The Graph of Doom!

I had heard rumours of its existence from colleagues. At various Local Authority meetings, often someone would look at me meaningfully and say, "I expect you've heard about the Graph of Doom", I would nod.

20 February 2013

Images credits: The Guardian website and WordPress

The Graph, allegedly first used by Barnet Council in May 2012, is now being applied to the whole of local government.

The Graph of Doom, or sometimes the Scissors of Doom, is the view that if spending projections are accurate and if councils statutory responsibilities are the same then within the near future statutory services and social care costs will swallow up most local council spending leaving very little other services to the community such as culture.

At the Connected London event on Friday 15th February, just as the asteroid 2012 DA14 was approaching the earth, Adrian Harvey, Head of Research for the New Local Government Network, showed us the Graph at an event for partners from the Culture, Leisure, Education and Youth sectors in London.
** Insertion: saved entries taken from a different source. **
(** X9.  [get_adaptive_parameters] of the context manager agrees with the
    matrix of [get_aggressiveness_level] in the phases PRACTICE, EARLY, MID
    and LATE; every other phase (FINISH, UNKNOWN, ...) it treats as LATE.
    So, on the manager's context with the phase replaced accordingly, the two
    functions raise the same error or return the same aggressiveness and
    safety margin. *)
Theorem adaptive_parameters_follow_the_matrix (self : ContextManager)
  (p : string) (soc track_condition weather_factor : pyval) :
  dict_lookup (context self) "race_phase" = Some (VStr p) ->
  dict_lookup (context self) "current_soc" = Some soc ->
  dict_lookup (context self) "track_condition" = Some track_condition ->
  dict_lookup (context self) "weather_factor" = Some weather_factor ->
  let row_phase :=
    if existsb (String.eqb p) ["PRACTICE"; "EARLY"; "MID"] then p
    else "LATE" in
  match get_adaptive_parameters self,
        get_aggressiveness_level
          (dict_set (context self) "race_phase" (VStr row_phase)) with
  | Ok params, Ok level =>
      field "aggressiveness" params = field "aggressiveness" level /\
      field "safety_margin" params = field "safety_margin" level /\
      field "phase" params = Some (VStr p) /\
      field "soc" params = Some soc
  | Raise e, Raise e' => e = e'
  | _, _ => False
  end.
Proof.
  intros Hp Hsoc Htc Hwf row_phase.
  unfold get_adaptive_parameters, get_aggressiveness_level, dict_item.
  rewrite Hp, Hsoc, Htc, Hwf. cbn [bind].
  rewrite (dict_get_found _ "race_phase" (VStr row_phase))
    by apply dict_lookup_set_same.
  rewrite (dict_get_found _ "current_soc" soc)
    by (rewrite dict_lookup_set_other; [exact Hsoc|discriminate]).
  unfold aggressiveness_row, row_phase, py_gt, py_lt.
  destruct (String.eqb_spec p "PRACTICE") as [->|Hpr]; [cbn; auto|].
  destruct (String.eqb_spec p "EARLY") as [->|Hea]; [cbn; auto|].
  destruct (String.eqb_spec p "MID") as [->|Hmi].
  { cbn. destruct (py_num soc) as [[q| |]|]; cbn; auto.
    - destruct (Qlt_bool 25 q); cbn; auto.
      destruct (Qlt_bool 15 q) eqn:E15; cbn; auto.
    - destruct negative; cbn; auto. }
  assert (Hin : py_in_strs (VStr p) ["PRACTICE"; "EARLY"] = false).
  { cbn. apply String.eqb_neq in Hpr, Hea. now rewrite Hpr, Hea. }
  assert (Hmid : py_eq_str (VStr p) "MID" = false).
  { cbn. now apply String.eqb_neq. }
  rewrite Hin, Hmid.
  assert (Hrow : existsb (String.eqb p) ["PRACTICE"; "EARLY"; "MID"] = false).
  { cbn. apply String.eqb_neq in Hpr, Hea, Hmi. now rewrite Hpr, Hea, Hmi. }
  rewrite Hrow. cbn.
  destruct (py_num soc) as [[q| |]|]; cbn; auto.
  - destruct (Qlt_bool 15 q); cbn; auto.
    destruct (Qlt_bool 8 q); cbn; auto.
  - destruct negative; cbn; auto.
Qed.

(** * The context manager *)

Lemma dict_has_keys (d : pydict) (k : string) :
  dict_has d k = true <-> In k (dict_keys d).
Proof.
  unfold dict_has, dict_keys. induction d as [|[k' v] d IH]; cbn.
  - split; [discriminate|tauto].
  - destruct (String.eqb_spec k k') as [->|Hne].
    + split; auto.
    + rewrite IH. split; [auto|]. intros [E|Hin]; [congruence|exact Hin].
Qed.

Lemma dict_set_keys_present (d : pydict) (k : string) (v : pyval) :
  dict_has d k = true -> dict_keys (dict_set d k v) = dict_keys d.
Proof.
  unfold dict_has, dict_keys. induction d as [|[k' v'] d IH]; cbn.
  - discriminate.
  - destruct (String.eqb_spec k k') as [->|Hne]; cbn; [reflexivity|].
    intros Hhas. now rewrite IH.
Qed.

Lemma set_fields_keys (ctx kwargs : pydict) :
  dict_keys (set_fields ctx kwargs) = dict_keys ctx.
Proof.
  revert ctx. induction kwargs as [|[key value] rest IH]; intros ctx; cbn.
  - reflexivity.
  - rewrite IH. destruct (dict_has ctx key) eqn:Hhas; [|reflexivity].
    now apply dict_set_keys_present.
Qed.

(** What [update_context] leaves in a field: the keyword argument of that
    name, if there is one. *)
Lemma set_fields_lookup (ctx kwargs : pydict) (k : string) :
  NoDup (dict_keys kwargs) ->
  dict_lookup (set_fields ctx kwargs) k =
    match dict_lookup ctx k with
    | Some old => Some (dict_get kwargs k old)
    | None => None
    end.
Proof.
  revert ctx. induction kwargs as [|[key value] rest IH]; intros ctx Hnd.
  - cbn. unfold dict_get. cbn. now destruct (dict_lookup ctx k).
  - cbn [set_fields]. cbn in Hnd. inversion Hnd as [|? ? Hnotin Hnd']; subst.
    rewrite (IH _ Hnd'). unfold dict_get at 2. cbn [dict_lookup].
    destruct (String.eqb_spec k key) as [->|Hne].
    + assert (Hmiss : dict_lookup rest key = None).
      { destruct (dict_lookup rest key) eqn:E; [|reflexivity].
        exfalso. apply Hnotin. apply dict_has_keys. unfold dict_has.
        now rewrite E. }
      unfold dict_has. destruct (dict_lookup ctx key) eqn:Hold.
      * rewrite dict_lookup_set_same. unfold dict_get. now rewrite Hmiss.
      * now rewrite Hold.
    + assert (Hsame :
        dict_lookup (if dict_has ctx key then dict_set ctx key value else ctx)
          k = dict_lookup ctx k).
      { destruct (dict_has ctx key); [|reflexivity].
        now apply dict_lookup_set_other. }
      rewrite Hsame. reflexivity.
Qed.

Lemma update_context_context (self : ContextManager) (clock1 clock2 : Q)
  (kwargs : pydict) :
  context (update_context self clock1 clock2 kwargs) =
    dict_set (set_fields (context self) kwargs) "timestamp"
      (VFloat (FFin clock1)).
Proof. unfold update_context. now rewrite record_state_change_context. Qed.

Lemma update_context_keys (self : ContextManager) (clock1 clock2 : Q)
  (kwargs : pydict) :
  dict_has (context self) "timestamp" = true ->
  dict_keys (context (update_context self clock1 clock2 kwargs)) =
    dict_keys (context self).
Proof.
  intros Hts. rewrite update_context_context.
  rewrite dict_set_keys_present; [apply set_fields_keys|].
  apply dict_has_keys. rewrite set_fields_keys. now apply dict_has_keys.
Qed.

Lemma update_context_lookup (self : ContextManager) (clock1 clock2 : Q)
  (kwargs : pydict) (k : string) :
  NoDup (dict_keys kwargs) -> k <> "timestamp" ->
  dict_lookup (context (update_context self clock1 clock2 kwargs)) k =
    match dict_lookup (context self) k with
    | Some old => Some (dict_get kwargs k old)
    | None => None
    end.
Proof.
  intros Hnd Hne. rewrite update_context_context.
  rewrite dict_lookup_set_other by exact Hne.
  now apply set_fields_lookup.
Qed.

Lemma update_context_timestamp (self : ContextManager) (clock1 clock2 : Q)
  (kwargs : pydict) :
  dict_lookup (context (update_context self clock1 clock2 kwargs))
    "timestamp" = Some (VFloat (FFin clock1)).
Proof. rewrite update_context_context. apply dict_lookup_set_same. Qed.

Lemma is_race_context_has (ctx : pydict) (k : string) :
  is_race_context ctx -> In k (dict_keys RaceContext_default) ->
  exists v, dict_lookup ctx k = Some v.
Proof.
  intros Hctx Hin. rewrite <- Hctx in Hin. apply dict_has_keys in Hin.
  unfold dict_has in Hin. destruct (dict_lookup ctx k); [eauto|discriminate].
Qed.

Lemma update_context_race_context (self : ContextManager) (clock1 clock2 : Q)
  (kwargs : pydict) :
  is_race_context (context self) ->
  is_race_context (context (update_context self clock1 clock2 kwargs)).
Proof.
  intros Hctx. unfold is_race_context. rewrite update_context_keys; [exact Hctx|].
  apply dict_has_keys. rewrite Hctx. cbn. tauto.
Qed.

Lemma changed_fields_lookup (old_state new_state : pydict)
  (keys : list string) (k : string) :
  In k keys ->
  py_eq (dict_get old_state k VNone) (dict_get new_state k VNone) = false ->
  dict_lookup (changed_fields old_state new_state keys) k =
    Some (VDict [("old", dict_get old_state k VNone);
                 ("new", dict_get new_state k VNone)]).
Proof.
  intros Hin Hneq. induction keys as [|key rest IH]; [contradiction|].
  cbn [changed_fields].
  destruct (String.eqb_spec k key) as [->|Hne].
  - rewrite Hneq. cbn. now rewrite String.eqb_refl.
  - assert (Hrest : In k rest) by (destruct Hin; [congruence|assumption]).
    destruct (negb (py_eq (dict_get old_state key VNone)
                      (dict_get new_state key VNone))); [|auto].
    cbn. destruct (String.eqb_spec k key); [contradiction|auto].
Qed.

Lemma update_context_history (self : ContextManager) (clock1 clock2 : Q)
  (kwargs : pydict) :
  history (update_context self clock1 clock2 kwargs) = history self.
Proof.
  unfold update_context, _record_state_change.
  now destruct (changed_fields _ _ _).
Qed.
(** * The research agent of [backend/src/agent]: a shallow embedding

    The development follows the Python sources file by file:
    - [Py]                the Python primitives the code relies on
                          (exceptions, slices, [split], [in], [replace],
                          f-strings);
    - [genai]             the shape of the evidence provider's response;
    - [utils]             [resolve_urls], [insert_citation_markers],
                          [get_citations];
    - [configuration]     [Configuration.from_runnable_config];
    - [tools_and_schemas] the structured output of the reflection call;
    - [state]             the keys declared in [state.py] and their reducers;
    - [graph]             the nodes and routing functions of [graph.py], and
                          the loop that the compiled graph wires between them;
    - [reference]         definitions that only serve to state properties.

    Integers are [Z] (Python's [int] is unbounded), strings are [string],
    dictionaries used as maps are [gmap], exceptions are carried by
    [Py.result].  The facts proved about each part follow the definitions. *)

From Stdlib Require Import ZArith String Ascii DecimalString.
From Stdlib Require DecimalZ DecimalPos.
From stdpp Require Import base list gmap strings.

Open Scope Z_scope.

(* ================================================================== *)
(** * Python primitives *)
(* ================================================================== *)

Module Py.

(** The exceptions that the modelled code can raise. *)
Inductive exc : Type :=
| IndexError | AttributeError | NameError | TypeError | KeyError
| ValidationError.

Inductive result (A : Type) : Type :=
| Ok (a : A)
| Raise (e : exc).
Arguments Ok {A} a.
Arguments Raise {A} e.

(** Sequencing: an exception aborts what follows ([x ← r; k]). *)
#[global] Instance result_bind : MBind result := λ A B k r,
  match r with
  | Ok a => k a
  | Raise e => Raise e
  end.

Definition is_ok {A} (r : result A) : bool :=
  match r with Ok _ => true | Raise _ => false end.

(** [[f(x) for x in l]], stopping at the first exception. *)
Fixpoint traverse {A B} (f : A → result B) (l : list A) : result (list B) :=
  match l with
  | [] => Ok []
  | x :: l' =>
      match f x with
      | Raise e => Raise e
      | Ok y =>
          match traverse f l' with
          | Raise e => Raise e
          | Ok ys => Ok (y :: ys)
          end
      end
  end.
(** *** Arithmetic of the trip count *)

Lemma pow2_double (w : Z) : (0 < w)%Z -> (2 ^ w = 2 * 2 ^ (w - 1))%Z.
Proof.
  intros H. replace w with (Z.succ (w - 1)) at 1 by lia.
  rewrite Z.pow_succ_r by lia. reflexivity.
Qed.

Lemma pow2_pos (w : Z) : (0 <= w)%Z -> (0 < 2 ^ w)%Z.
Proof. intros H. apply Z.pow_pos_nonneg; lia. Qed.

Lemma wrap_small (w x : Z) : (0 <= x < 2 ^ w)%Z -> wrap w x = x.
Proof. intros H. unfold wrap. now apply Z.mod_small. Qed.

Lemma wrap_range (w z : Z) : (0 <= w)%Z -> (0 <= wrap w z < 2 ^ w)%Z.
Proof. intros H. unfold wrap. apply Z.mod_pos_bound. now apply pow2_pos. Qed.

Lemma signed_small (w x : Z) :
  (0 < w)%Z -> (0 <= x < 2 ^ (w - 1))%Z -> signed w x = x.
Proof.
  intros Hw H. unfold signed. pose proof (pow2_double Hw).
  rewrite wrap_small by lia.
  destruct (Z.ltb_spec x (2 ^ (w - 1))); lia.
Qed.

Lemma signed_nonneg_inv (w x : Z) :
  (0 < w)%Z -> (0 <= x < 2 ^ w)%Z -> (0 <= signed w x)%Z ->
  (x < 2 ^ (w - 1))%Z.
Proof.
  intros Hw H Hs. unfold signed in Hs. rewrite wrap_small in Hs by lia.
  destruct (Z.ltb_spec x (2 ^ (w - 1))); lia.
Qed.

Lemma signed_neg (w x : Z) :
  (0 < w)%Z -> (0 < x <= 2 ^ (w - 1))%Z -> signed w (wrap w (0 - x)) = (- x)%Z.
Proof.
  intros Hw H. pose proof (pow2_double Hw).
  assert (E : wrap w (0 - x) = (2 ^ w - x)%Z).
  { unfold wrap. replace (0 - x)%Z with (2 ^ w - x + (-1) * 2 ^ w)%Z by lia.
    rewrite Z.mod_add by lia. apply Z.mod_small. lia. }
  rewrite E. unfold signed. rewrite wrap_small by lia.
  destruct (Z.ltb_spec (2 ^ w - x) (2 ^ (w - 1))); lia.
Qed.
(** A number below [16^k] has at most [k] digits. *)
Lemma hex_digits_length (upper : bool) (fuel : nat) :
  forall (k : nat) (n : N) (acc : string),
    (n < 16 ^ N.of_nat (S k))%N ->
    (String.length (Py.hex_digits upper fuel n acc)
     <= S k + String.length acc)%nat.
Proof.
  induction fuel as [| fuel IH]; intros k n acc Hn; simpl; [lia |].
  destruct (n / 16 =? 0)%N eqn:Hq; [simpl; lia |].
  apply N.eqb_neq in Hq.
  destruct k as [| k].
  - exfalso. apply Hq. apply N.div_small. exact Hn.
  - specialize (IH k (n / 16)%N (String (Py.hex_digit upper (n mod 16)) acc)).
    simpl String.length in IH.
    assert (Hd : (n / 16 < 16 ^ N.of_nat (S k))%N).
    { apply N.Div0.div_lt_upper_bound.
      replace (N.of_nat (S (S k))) with (N.succ (N.of_nat (S k))) in Hn by lia.
      rewrite N.pow_succ_r' in Hn. exact Hn. }
    specialize (IH Hd). lia.
Qed.

Lemma format_hex_width (upper : bool) (k : nat) (z : Z) :
  (0 <= z < 16 ^ Z.of_nat (S k))%Z ->
  String.length (Py.format_hex upper (S k) z) = S k.
Proof.
  intros [H0 Hz]. unfold Py.format_hex.
  destruct (z <? 0)%Z eqn:Hneg; [apply Z.ltb_lt in Hneg; lia |].
  unfold Py.zfill. rewrite length_app, zeros_length.
  assert (Hn : (Z.abs_N z < 16 ^ N.of_nat (S k))%N).
  { apply N2Z.inj_lt. rewrite N2Z.inj_abs_N, Z.abs_eq by lia.
    rewrite N2Z.inj_pow, nat_N_Z. exact Hz. }
  pose proof (hex_digits_length upper (S (N.size_nat (Z.abs_N z))) k
                (Z.abs_N z) EmptyString Hn) as Hlen.
  fold (Py.hex_of_N upper (Z.abs_N z)) in Hlen. simpl String.length in Hlen.
  lia.
Qed.

Lemma record_char_line_char (s : string) :
  all_chars record_char s = true -> all_chars line_char s = true.
Proof.
  induction s as [| c s IH]; simpl; [reflexivity |].
  unfold record_char. intros H.
  apply andb_true_iff in H as [Hc Hs]. apply andb_true_iff in Hc as [Hc _].
  rewrite Hc. simpl. now apply IH.
Qed.
(** * common-fate/observability: the telemetry launcher

    A shallow embedding of [launcher/launcher.go] and [pipelines/trace.go]:
    configuration validation, the resource builder, propagator composition,
    the trace pipeline factory, and the launcher with its shutdown walk.

    The Go code talks to the OpenTelemetry SDK, to the operating system and
    to a logger.  Those collaborators are not part of the repository; they
    appear here as a record of oracles ([Collaborators]) and as a [World]
    that holds the process-wide registration points of the SDK, the log, and
    the sequence of collaborator calls made so far. *)

From Stdlib Require Import List String Ascii Bool Arith ZArith Lia Permutation.
Import ListNotations.
Local Open Scope string_scope.
Local Open Scope list_scope.

(** ** Strings and errors *)

(** Go's [len(s) == 0] on a string. *)
Definition len0 (s : string) : bool := Nat.eqb (String.length s) 0.

(** A Go [error] value is represented by its message; [nil] is [None]. *)
Definition error := string.

(** [context.Context]: the background context or one supplied by the caller. *)
Inductive Context : Type :=
| Background
| CallerContext (id : nat).

(** A Go [map[string]string], given by its entries in the order in which a
    [range] statement visits them.  Go leaves that order unspecified, so a
    statement quantified over every list covers every order.  The keys of a
    map are distinct ([map_wf]). *)
Definition GoMap := list (string * string).

Definition map_wf (m : GoMap) : Prop := NoDup (map fst m).

(** [m[k] = v] *)
Fixpoint map_set (k v : string) (m : GoMap) : GoMap :=
  match m with
  | [] => [(k, v)]
  | (k', v') :: rest =>
      if String.eqb k' k then (k, v) :: rest else (k', v') :: map_set k v rest
  end.

(** ** Attributes and resources (OpenTelemetry SDK) *)

(** [attribute.KeyValue]; every attribute this code reads or writes carries a
    string value. *)
Record KeyValue := KV { Key : string; Value : string }.

(** [attribute.String(k, v)] *)
Definition attribute_String (k v : string) : KeyValue := KV k v.

Module semconv.
Definition AttributeHostName := "host.name".
Definition AttributeServiceName := "service.name".
Definition AttributeServiceVersion := "service.version".
Definition AttributeTelemetrySDKName := "telemetry.sdk.name".
Definition AttributeTelemetrySDKLanguage := "telemetry.sdk.language".
Definition AttributeTelemetrySDKVersion := "telemetry.sdk.version".
End semconv.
Adrian and the discussion of the day did not, however, suggest we were all doomed. The key to understanding the importance of the Graph of Doom is that it's a projection based on the status quo being maintained. What Adrian outlined was a way in which local government can and needs to change in order to ensure Culture is a part of Place-making, the flavour that ensures people want to live there. The Status Quo needs to shift. According to Adrian the shift for Local Authorities is this;

  • To create value through Place leadership rather than making grants
  • To marshal resources to make the right cultural outcomes
  • To move from the certainty of control to the potential of influence

Clearly this is a challenge and there are many approaches to doing this. However, that afternoon, the roundtable discussion that I took part in, offered positive ways forward.

In Hackney, though several posts were being cut, the new position of lead for Culture transformation aims to coalesce the different departments. The Boroughs of Lewisham, Lambeth, Southwark and Greenwich have come together as the South Riverside Music Partnership, not to do everything the same way but to find ways of sharing when planning new initiatives.

From all there was a sense of the need to take time to look at the bigger picture and to find new strategies for advocating for the wider benefits of culture for young people and the well-being of a place.

A New Direction's New Models initiative offers some support for ways to do to find new strategies and new navigation.

Asteroid 2012 DA14 missed the Earth, one astronaut describing it as a "celestial torpedo across the bow of spaceship Earth". The Graph of Doom is not the way things have to be. It is a provocation to look at new ways of working that can navigate the cuts and realign the way young people access the great culture that exists in London.

And as Steve Moffitt, CEO of A New Direction, ended the day by saying, "One of the greatest assets we have in London is our young people."